AstraZeneca and Eli Lilly and Company (Lilly) have received US Food and Drug Administration (FDA) Fast Track designation for the development programme in Alzheimer’s disease for AZD3293, an oral beta secretase cleaving enzyme (BACE) inhibitor currently in Phase III clinical trial. The FDA’s Fast Track programme is designed to expedite the development and review of new therapies to treat serious conditions and tackle key unmet medical needs.
Craig Shering, AZD3293 Project Lead in Global Medicines Development at AstraZeneca, said: “The Fast Track Designation in the US for this promising potential therapy reinforces the ambition of the AstraZeneca-Lilly BACE Alliance to advance science for patients and their families managing this devastating illness. BACE inhibitors have the potential to transform the treatment of Alzheimer’s disease, one of the biggest challenges facing medical science today.”
Phyllis Ferrell, Vice President and Global Development Leader for Alzheimer’s disease at Lilly, said: “We are pleased the FDA places a high priority on the development of drugs that target Alzheimer’s disease, one of the most critical health issues of our time. Most importantly, this is a positive step forward for the millions of patients, families, caregivers, advocates and healthcare providers who fight every day for progress.”

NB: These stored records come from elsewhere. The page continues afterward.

(** ** The script and the service *)

(** The quote [d] with the operator as the only recipient of its
    reminder. *)
Definition solo_operador (d : Cotizacion) : Cotizacion :=
  {| numero := numero d;
     clienteId := clienteId d;
     cliente_id := cliente_id d;
     clienteNombre := clienteNombre d;
     titulo := titulo d;
     descripcion := descripcion d;
     estado := estado d;
     historialCambios := historialCambios d;
     fechaEnvio := fechaEnvio d;
     fechaRevision := fechaRevision d;
     fechaAprobacion := fechaAprobacion d;
     proximoSeguimiento := proximoSeguimiento d;
     proximoSeguimientoTipo := proximoSeguimientoTipo d;
     proximoSeguimientoMensaje := proximoSeguimientoMensaje d;
     proximoSeguimientoUsuario := proximoSeguimientoUsuario d;
     proximoSeguimientoEmail := proximoSeguimientoEmail d;
     proximoSeguimientoPush := proximoSeguimientoPush d;
     proximoSeguimientoDestinatarios := Some [operator_address];
     Firestore.updatedAt := Firestore.updatedAt d |}.

Definition al_operador (entry : string * Cotizacion) : string * Cotizacion :=
  (fst entry, solo_operador (snd entry)).

(** The state of a tick of the service, as a state of the script. *)
Definition as_run (t : Tick) : ProcessScheduledReminders.Run :=
  {| ProcessScheduledReminders.store := store t;
     ProcessScheduledReminders.log := log t;
     ProcessScheduledReminders.processedCount := processedCount t |}.

(** ** Clients *)

(** No two stored clients have the same email. *)
Definition emails_unique (m : gmap string ClienteService.ClienteDoc) : Prop :=
  forall i j d d' e,
    m !! i = Some d -> m !! j = Some d' ->
    ClienteService.doc_email d = Some e -> ClienteService.doc_email d' = Some e ->
    i = j.

(** The stored emails are in lower case. *)
Definition emails_lowercase (m : gmap string ClienteService.ClienteDoc) : Prop :=
  forall i d e,
    m !! i = Some d -> ClienteService.doc_email d = Some e ->
    JsString.toLowerCase e = e.

End Spec.

Module Examples.
Import Firestore.
Local Open Scope string_scope.

(** A host three hours behind UTC, and one fourteen hours ahead. *)
Definition buenos_aires : JsDate.Host :=
  {| JsDate.tza := -3 * 3600000; JsDate.implParse := fun _ => None |}.
Definition kiritimati : JsDate.Host :=
  {| JsDate.tza := 14 * 3600000; JsDate.implParse := fun _ => None |}.

(** 2024-03-05T12:00:00Z. *)
Definition a_clock_reading : Z := 1709640000000.

Definition item (q p : float) : QuoteHelper.QuoteItem :=
  {| QuoteHelper.cantidad := Some q;
     QuoteHelper.precio_unitario := Some p;
     QuoteHelper.precioBase := None |}.

Definition numbered (n : string) : QuoteHelper.Quote :=
  {| QuoteHelper.numero := Some n;
     QuoteHelper.titulo := Some "Gala Anual";
     QuoteHelper.created_at := VString "2024-03-05";
     QuoteHelper.createdAt := VUndefined |}.

(** A quote without number whose creation date cannot be read:
    [toISOString] throws on the invalid date. *)
Definition sin_fecha : QuoteHelper.Quote :=
  {| QuoteHelper.numero := None;
     QuoteHelper.titulo := Some "Gala Anual";
     QuoteHelper.created_at := VString "pronto";
     QuoteHelper.createdAt := VUndefined |}.

(** A quote in draft, with an empty history and no reminder. *)
Definition borrador : Cotizacion :=
  {| numero := Some "COT-001-20240305-ACMECORP-GALAANUAL";
     clienteId := Some "c1";
     cliente_id := None;
     clienteNombre := Some "Acme Corp";
     titulo := Some "Gala Anual";
     descripcion := None;
     estado := Some BORRADOR;
     historialCambios := Some [];
     fechaEnvio := None;
     fechaRevision := None;
     fechaAprobacion := None;
     proximoSeguimiento := None;
     proximoSeguimientoTipo := None;
     proximoSeguimientoMensaje := None;
     proximoSeguimientoUsuario := None;
     proximoSeguimientoEmail := None;
     proximoSeguimientoPush := None;
     proximoSeguimientoDestinatarios := None;
     updatedAt := None |}.

Definition mundo : QuoteTrackingService.World :=
  {| QuoteTrackingService.cotizaciones := {[ "q1" := borrador ]};
     QuoteTrackingService.cache := ∅ |}.

(** The same quote with a reminder due at second 100, for three
    recipients. *)
Definition con_recordatorio : Cotizacion :=
  {| numero := numero borrador;
     clienteId := clienteId borrador;
     cliente_id := None;
     clienteNombre := clienteNombre borrador;
     titulo := titulo borrador;
     descripcion := None;
     estado := estado borrador;
     historialCambios := historialCambios borrador;
     fechaEnvio := None;
     fechaRevision := None;
     fechaAprobacion := None;
     proximoSeguimiento := Some {| seconds := 100; nanoseconds := 0 |};
     proximoSeguimientoTipo := Some "seguimiento";
     proximoSeguimientoMensaje := Some "Llamar al cliente";
     proximoSeguimientoUsuario := Some "Ana";
     proximoSeguimientoEmail := Some true;
     proximoSeguimientoPush := Some false;
     proximoSeguimientoDestinatarios := Some ["a@bls.com"; "b@bls.com"; "c@bls.com"];
     updatedAt := None |}.

Definition coleccion : gmap string Cotizacion := {[ "q1" := con_recordatorio ]}.

(** The quote with its reminder, but without a recipient list. *)
Definition sin_lista : Cotizacion :=
  {| numero := numero borrador;
     clienteId := clienteId borrador;
     cliente_id := None;
     clienteNombre := clienteNombre borrador;
     titulo := titulo borrador;
     descripcion := None;
     estado := estado borrador;
     historialCambios := historialCambios borrador;
     fechaEnvio := None;
     fechaRevision := None;
     fechaAprobacion := None;
     proximoSeguimiento := Some {| seconds := 100; nanoseconds := 0 |};
     proximoSeguimientoTipo := Some "seguimiento";
     proximoSeguimientoMensaje := Some "Llamar al cliente";
     proximoSeguimientoUsuario := Some "Ana";
     proximoSeguimientoEmail := Some true;
     proximoSeguimientoPush := Some false;
     proximoSeguimientoDestinatarios := Some [];
     updatedAt := None |}.

Definition usuario (email_ : option string) (activo_ notif : option bool) : UserManagementService.UsuarioDoc :=
  {| UserManagementService.doc_nombre := Some "Ana";
     UserManagementService.doc_email := email_;
     UserManagementService.doc_rol := None;
     UserManagementService.doc_activo := activo_;
     UserManagementService.doc_avatar := None;
     UserManagementService.doc_telefono := None;
     UserManagementService.doc_departamento := None;
     UserManagementService.doc_notificacionesEmail := notif;
     UserManagementService.doc_notificacionesPush := None;
     UserManagementService.doc_createdAt := None;
     UserManagementService.doc_updatedAt := None |}.


Import ReminderAutomationService.

(** A tick at second 200 in which the send to the second recipient fails. *)
Definition falla_el_segundo : Env :=
  {| now := 200000;
     usuarios := Some [];
     sendReminderEmail :=
       fun _ req => if String.eqb (to req) "b@bls.com" then NotSent else Sent;
     writeTime := fun _ => 200001%Z |}.

(** A tick at second 200 in which every send fails, by [false] or by a
    thrown error. *)
Definition fallan_todos : Env :=
  {| now := 200000;
     usuarios := Some [];
     sendReminderEmail :=
       fun _ req => if String.eqb (to req) "b@bls.com" then Threw else NotSent;
     writeTime := fun _ => 200001%Z |}.

(** The tick after it, a minute later, with a transport that works. *)
Definition un_minuto_despues : Env :=
  {| now := 260000;
     usuarios := Some [];
     sendReminderEmail := fun _ _ => Sent;
     writeTime := fun _ => 260001%Z |}.

(** A tick with four stored users and a transport that works. *)
Definition con_usuarios : Env :=
  {| now := 200000;
     usuarios :=
       Some [("u1", usuario (Some "ana@bls.com") None None);
             ("u2", usuario (Some "luis@bls.com") (Some false) None);
             ("u3", usuario (Some "eva@bls.com") (Some true) (Some false));
             ("u4", usuario (Some "   ") (Some true) (Some true))];
     sendReminderEmail := fun _ _ => Sent;
     writeTime := fun _ => 200001%Z |}.

(** A tick at second 500, with the same users and a transport that
    works. *)
Definition tras_la_prueba : Env :=
  {| now := 500000;
     usuarios := usuarios con_usuarios;
     sendReminderEmail := fun _ _ => Sent;
     writeTime := fun _ => 500001%Z |}.

(** An event of five days from 24 June 2024, without an end date. *)
Definition cinco_dias : QuoteData.Quote :=
  {| QuoteData.cliente_id := Some "c1";
     QuoteData.clienteId := None;
     QuoteData.titulo := Some "Gala Anual";
     QuoteData.fecha_evento := VString "2024-06-24";
     QuoteData.fechaEvento := VUndefined;
     QuoteData.fecha_evento_fin := VUndefined;
     QuoteData.fechaEventoFin := VUndefined;
     QuoteData.duracion_dias := Some 5%Z;
     QuoteData.items := QuoteData.NoItems;
     QuoteData.created_at := VUndefined;
     QuoteData.createdAt := VUndefined |}.

(** The quote of [borrador], converted; and a state in which the cache
    still holds the quote as a draft. *)
Definition convertida : Cotizacion :=
  QuoteTrackingService.statusUpdate CONVERTIDA 500 borrador.

(** The data of a [PUT] that marks the quote as converted. *)
Definition editada : Cotizacion -> Cotizacion :=
  CotizacionService.putUpdateData "Gala Anual" None (Some CONVERTIDA) None.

In addition to the continuing AMARANTH Phase II/III study, AstraZeneca and Lilly have also announced the planned initiation of a second Phase III trial for AZD3293. The trial, called DAYBREAK-ALZ, studies the safety and efficacy of AZD3293 in people with mild Alzheimer’s dementia, and began enrolling participants in the third quarter of 2016.
AZD3293 has been shown in studies to reduce levels of amyloid beta in the cerebrospinal fluid of people with Alzheimer’s and healthy volunteers. The progression of Alzheimer’s disease is characterised by the accumulation of amyloid plaque in the brain. BACE is an enzyme associated with the development of amyloid beta. Inhibiting BACE is expected to prevent the formation and build-up of amyloid plaque which in turn may help slow the progression of the disease.